Work to be completed:
Reproduce the data that follows precisely.

Provided records:
(* ===== verification/PolicySpec.v ===== *)
(** * What policy management guarantees

    Requests amend the book of statutes and nothing else; they keep what the theorems
    on the effective policy assume; one that is refused or fails changes nothing.
    Some requests that should succeed cannot. *)

From S2P Require Import Prelude JsString JsValue Jsonb Sql Effects Constants Tenancy Rbac AccessCorrect Effective Policies PolicyCorrect PolicyRefine.
Local Open Scope string_scope.
Local Open Scope list_scope.
Local Open Scope Z_scope.

(** ** Refused and failing requests *)

(** Whatever does not end with a success leaves the tables as they were. *)
Definition atomic {S A} (e : M S (HttpResult A)) : Prop :=
  forall n s, (n <= (e (n, s)).2.1)%nat /\ match (e (n, s)).1 with Ok (inl _) => True | _ => (e (n, s)).2.2 = s end.

Section atomic.
Context {S : Type}.

Lemma atomic_ret {A} (r : HttpResult A) : @atomic S A (mret r).
Proof. intros n s. cbn. by destruct r. Qed.

Lemma atomic_throw {A} m : @atomic S A (throw m).
Proof. by intros n s. Qed.

Lemma atomic_check {A B} (r : HttpResult A) (k : A -> M S (HttpResult B)) :
  (forall a, atomic (k a)) -> atomic (http_bind (mret r) k).
Proof. intros Hk n s. unfold http_bind, mbind, eff_bind, mret, eff_ret. destruct r as [a|e]; [apply Hk|]. by cbn. Qed.

Lemma atomic_pure {A B} (e : M S A) (k : A -> M S (HttpResult B)) :
  (forall n s, exists r, e (n, s) = (r, (n, s))) -> (forall a, atomic (k a)) -> atomic (e ≫= k).
Proof.
  intros He Hk n s. unfold mbind, eff_bind. destruct (He n s) as ([a|m] & ->); [apply Hk|]. by cbn.
Qed.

Response to the task:
(* ===== verification/PolicySpec.v ===== *)
(** * What policy management guarantees

    Requests amend the book of statutes and nothing else; they keep what the theorems
    on the effective policy assume; one that is refused or fails changes nothing.
    Some requests that should succeed cannot. *)

From S2P Require Import Prelude JsString JsValue Jsonb Sql Effects Constants Tenancy Rbac AccessCorrect Effective Policies PolicyCorrect PolicyRefine.
Local Open Scope string_scope.
Local Open Scope list_scope.
Local Open Scope Z_scope.

(** ** Refused and failing requests *)

(** Whatever does not end with a success leaves the tables as they were. *)
Definition atomic {S A} (e : M S (HttpResult A)) : Prop :=
  forall n s, (n <= (e (n, s)).2.1)%nat /\ match (e (n, s)).1 with Ok (inl _) => True | _ => (e (n, s)).2.2 = s end.

Section atomic.
Context {S : Type}.

Lemma atomic_ret {A} (r : HttpResult A) : @atomic S A (mret r).
Proof. intros n s. cbn. by destruct r. Qed.

Lemma atomic_throw {A} m : @atomic S A (throw m).
Proof. by intros n s. Qed.

Lemma atomic_check {A B} (r : HttpResult A) (k : A -> M S (HttpResult B)) :
  (forall a, atomic (k a)) -> atomic (http_bind (mret r) k).
Proof. intros Hk n s. unfold http_bind, mbind, eff_bind, mret, eff_ret. destruct r as [a|e]; [apply Hk|]. by cbn. Qed.

Lemma atomic_pure {A B} (e : M S A) (k : A -> M S (HttpResult B)) :
  (forall n s, exists r, e (n, s) = (r, (n, s))) -> (forall a, atomic (k a)) -> atomic (e ≫= k).
Proof.
  intros He Hk n s. unfold mbind, eff_bind. destruct (He n s) as ([a|m] & ->); [apply Hk|]. by cbn.
Qed.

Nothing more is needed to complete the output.